Copy out, exactly, the first line of the entries below and every line after it through the one containing "Conventions of the".
═══ Material for this exercise ═══
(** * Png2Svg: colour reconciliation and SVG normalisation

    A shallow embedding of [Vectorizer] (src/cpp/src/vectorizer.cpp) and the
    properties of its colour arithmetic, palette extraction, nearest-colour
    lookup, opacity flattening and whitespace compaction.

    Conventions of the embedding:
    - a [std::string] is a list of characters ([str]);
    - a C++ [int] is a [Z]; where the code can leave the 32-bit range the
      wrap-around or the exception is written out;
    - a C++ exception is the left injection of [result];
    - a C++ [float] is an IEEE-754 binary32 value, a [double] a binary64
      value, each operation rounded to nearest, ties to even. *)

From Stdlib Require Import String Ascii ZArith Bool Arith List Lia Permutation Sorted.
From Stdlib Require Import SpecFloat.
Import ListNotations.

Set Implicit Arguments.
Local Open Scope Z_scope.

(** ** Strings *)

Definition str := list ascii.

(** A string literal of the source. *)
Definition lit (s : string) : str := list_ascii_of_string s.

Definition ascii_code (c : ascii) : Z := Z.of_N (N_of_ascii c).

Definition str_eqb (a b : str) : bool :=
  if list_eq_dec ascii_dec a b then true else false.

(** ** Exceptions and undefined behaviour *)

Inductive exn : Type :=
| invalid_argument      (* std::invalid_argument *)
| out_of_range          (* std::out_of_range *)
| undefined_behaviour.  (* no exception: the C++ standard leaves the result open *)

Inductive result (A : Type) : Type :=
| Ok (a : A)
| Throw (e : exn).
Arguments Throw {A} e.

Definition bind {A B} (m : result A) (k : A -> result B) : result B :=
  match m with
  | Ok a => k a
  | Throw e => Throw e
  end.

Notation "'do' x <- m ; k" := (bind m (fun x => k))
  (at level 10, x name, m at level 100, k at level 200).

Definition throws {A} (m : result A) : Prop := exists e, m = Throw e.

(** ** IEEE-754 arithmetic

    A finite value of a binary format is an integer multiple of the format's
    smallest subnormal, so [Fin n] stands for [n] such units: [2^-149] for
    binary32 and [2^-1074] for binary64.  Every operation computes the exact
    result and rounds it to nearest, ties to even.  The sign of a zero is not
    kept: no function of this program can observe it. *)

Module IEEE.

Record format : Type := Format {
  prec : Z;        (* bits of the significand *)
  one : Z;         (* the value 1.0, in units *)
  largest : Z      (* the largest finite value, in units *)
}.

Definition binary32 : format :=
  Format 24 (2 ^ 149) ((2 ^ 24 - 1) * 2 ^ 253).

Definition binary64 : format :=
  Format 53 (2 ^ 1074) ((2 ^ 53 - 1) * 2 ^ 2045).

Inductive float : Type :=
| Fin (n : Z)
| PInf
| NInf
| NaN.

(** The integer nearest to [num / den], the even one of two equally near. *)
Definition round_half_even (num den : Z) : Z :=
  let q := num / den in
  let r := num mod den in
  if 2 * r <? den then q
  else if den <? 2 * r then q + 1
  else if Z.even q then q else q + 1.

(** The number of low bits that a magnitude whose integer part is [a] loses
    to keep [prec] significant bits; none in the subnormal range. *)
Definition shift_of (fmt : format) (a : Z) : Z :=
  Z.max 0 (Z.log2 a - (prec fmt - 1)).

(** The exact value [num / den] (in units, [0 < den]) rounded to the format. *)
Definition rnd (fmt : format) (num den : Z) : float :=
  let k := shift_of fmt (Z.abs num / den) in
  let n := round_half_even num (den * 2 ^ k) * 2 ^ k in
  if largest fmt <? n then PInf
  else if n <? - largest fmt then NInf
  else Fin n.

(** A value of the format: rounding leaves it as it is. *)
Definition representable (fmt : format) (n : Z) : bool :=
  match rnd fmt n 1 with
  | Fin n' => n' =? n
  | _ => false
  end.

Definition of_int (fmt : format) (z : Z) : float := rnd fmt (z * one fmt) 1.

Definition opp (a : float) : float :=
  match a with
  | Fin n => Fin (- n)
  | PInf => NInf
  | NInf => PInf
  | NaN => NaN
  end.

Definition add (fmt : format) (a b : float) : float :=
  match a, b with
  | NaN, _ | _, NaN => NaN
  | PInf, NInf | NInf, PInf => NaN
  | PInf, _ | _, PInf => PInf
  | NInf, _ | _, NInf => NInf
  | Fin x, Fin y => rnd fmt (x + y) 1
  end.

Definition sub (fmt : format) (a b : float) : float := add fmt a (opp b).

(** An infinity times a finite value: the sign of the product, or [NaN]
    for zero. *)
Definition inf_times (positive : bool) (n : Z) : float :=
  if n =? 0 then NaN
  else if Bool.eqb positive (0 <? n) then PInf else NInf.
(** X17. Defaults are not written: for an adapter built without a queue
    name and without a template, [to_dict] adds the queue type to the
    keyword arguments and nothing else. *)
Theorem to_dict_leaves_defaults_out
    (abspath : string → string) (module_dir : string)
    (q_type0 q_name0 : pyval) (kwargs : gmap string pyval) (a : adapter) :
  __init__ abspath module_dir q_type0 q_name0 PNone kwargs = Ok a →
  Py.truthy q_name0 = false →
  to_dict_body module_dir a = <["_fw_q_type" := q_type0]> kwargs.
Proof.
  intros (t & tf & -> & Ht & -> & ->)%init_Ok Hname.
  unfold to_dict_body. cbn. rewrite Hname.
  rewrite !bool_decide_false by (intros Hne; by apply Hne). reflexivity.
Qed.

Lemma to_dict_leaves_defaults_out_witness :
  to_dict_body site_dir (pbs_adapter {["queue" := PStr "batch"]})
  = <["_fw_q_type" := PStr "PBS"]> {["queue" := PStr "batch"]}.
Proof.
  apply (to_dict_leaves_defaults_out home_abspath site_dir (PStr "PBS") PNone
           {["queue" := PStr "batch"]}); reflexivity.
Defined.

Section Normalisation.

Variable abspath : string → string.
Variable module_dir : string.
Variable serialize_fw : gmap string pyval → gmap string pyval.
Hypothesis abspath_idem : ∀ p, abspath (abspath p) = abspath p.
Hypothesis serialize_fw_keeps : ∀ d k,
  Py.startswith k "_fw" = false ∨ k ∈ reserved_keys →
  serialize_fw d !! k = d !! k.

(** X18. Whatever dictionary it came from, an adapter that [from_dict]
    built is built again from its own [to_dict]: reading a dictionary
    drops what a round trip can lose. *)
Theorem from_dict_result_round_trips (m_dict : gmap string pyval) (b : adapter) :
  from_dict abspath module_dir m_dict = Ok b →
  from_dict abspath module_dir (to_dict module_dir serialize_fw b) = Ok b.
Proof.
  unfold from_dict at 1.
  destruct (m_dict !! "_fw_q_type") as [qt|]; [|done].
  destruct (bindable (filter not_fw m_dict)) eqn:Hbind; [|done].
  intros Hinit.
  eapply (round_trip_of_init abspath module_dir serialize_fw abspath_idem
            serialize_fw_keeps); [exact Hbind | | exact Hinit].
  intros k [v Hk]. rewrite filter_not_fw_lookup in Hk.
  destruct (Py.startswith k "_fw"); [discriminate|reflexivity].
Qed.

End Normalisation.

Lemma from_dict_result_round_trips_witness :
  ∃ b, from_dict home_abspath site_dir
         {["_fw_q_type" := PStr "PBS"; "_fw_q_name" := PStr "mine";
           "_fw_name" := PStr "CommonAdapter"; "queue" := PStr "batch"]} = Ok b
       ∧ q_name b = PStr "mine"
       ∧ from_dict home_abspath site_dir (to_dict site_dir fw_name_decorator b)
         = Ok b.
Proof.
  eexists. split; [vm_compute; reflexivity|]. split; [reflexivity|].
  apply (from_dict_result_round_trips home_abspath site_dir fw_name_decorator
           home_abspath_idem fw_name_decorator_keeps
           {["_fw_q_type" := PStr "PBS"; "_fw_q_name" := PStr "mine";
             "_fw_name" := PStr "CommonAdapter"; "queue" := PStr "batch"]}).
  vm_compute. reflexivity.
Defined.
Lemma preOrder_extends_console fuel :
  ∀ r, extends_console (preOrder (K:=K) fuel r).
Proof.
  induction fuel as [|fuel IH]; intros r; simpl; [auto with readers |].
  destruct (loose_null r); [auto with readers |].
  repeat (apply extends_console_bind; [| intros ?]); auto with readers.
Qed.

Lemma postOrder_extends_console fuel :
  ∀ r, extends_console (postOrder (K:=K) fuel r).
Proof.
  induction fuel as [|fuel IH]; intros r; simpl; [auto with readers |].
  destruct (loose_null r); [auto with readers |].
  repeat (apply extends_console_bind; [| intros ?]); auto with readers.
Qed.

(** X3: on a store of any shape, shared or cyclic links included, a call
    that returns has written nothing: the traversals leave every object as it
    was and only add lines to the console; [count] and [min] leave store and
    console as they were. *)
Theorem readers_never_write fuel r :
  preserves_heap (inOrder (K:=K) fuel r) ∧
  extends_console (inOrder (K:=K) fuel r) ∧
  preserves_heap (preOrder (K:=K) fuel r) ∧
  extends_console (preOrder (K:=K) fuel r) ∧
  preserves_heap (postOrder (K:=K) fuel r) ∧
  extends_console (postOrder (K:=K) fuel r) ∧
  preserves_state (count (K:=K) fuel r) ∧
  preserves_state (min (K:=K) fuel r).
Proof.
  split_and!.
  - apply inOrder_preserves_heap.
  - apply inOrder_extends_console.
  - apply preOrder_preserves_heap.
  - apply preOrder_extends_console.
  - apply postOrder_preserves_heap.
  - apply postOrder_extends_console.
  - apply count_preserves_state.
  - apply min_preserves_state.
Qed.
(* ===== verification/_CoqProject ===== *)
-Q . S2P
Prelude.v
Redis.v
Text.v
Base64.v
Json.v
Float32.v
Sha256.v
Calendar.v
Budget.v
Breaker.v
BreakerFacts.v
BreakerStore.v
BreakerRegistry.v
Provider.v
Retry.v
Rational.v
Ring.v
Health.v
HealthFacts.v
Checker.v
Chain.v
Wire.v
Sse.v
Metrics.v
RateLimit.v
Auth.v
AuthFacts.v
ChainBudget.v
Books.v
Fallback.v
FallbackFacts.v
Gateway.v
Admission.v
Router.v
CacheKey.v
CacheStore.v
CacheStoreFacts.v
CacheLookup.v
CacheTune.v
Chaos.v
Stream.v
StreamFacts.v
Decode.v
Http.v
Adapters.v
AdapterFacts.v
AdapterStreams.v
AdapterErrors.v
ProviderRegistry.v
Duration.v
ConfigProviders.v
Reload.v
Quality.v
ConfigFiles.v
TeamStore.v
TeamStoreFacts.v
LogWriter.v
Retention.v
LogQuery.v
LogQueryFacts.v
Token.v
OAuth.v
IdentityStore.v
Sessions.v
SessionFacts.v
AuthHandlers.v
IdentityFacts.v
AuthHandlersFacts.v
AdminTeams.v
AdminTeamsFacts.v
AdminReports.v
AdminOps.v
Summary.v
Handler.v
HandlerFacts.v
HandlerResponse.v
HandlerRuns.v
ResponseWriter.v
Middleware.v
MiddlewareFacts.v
═══
Answer box
(** * Png2Svg: colour reconciliation and SVG normalisation

    A shallow embedding of [Vectorizer] (src/cpp/src/vectorizer.cpp) and the
    properties of its colour arithmetic, palette extraction, nearest-colour
    lookup, opacity flattening and whitespace compaction.

    Conventions of the embedding:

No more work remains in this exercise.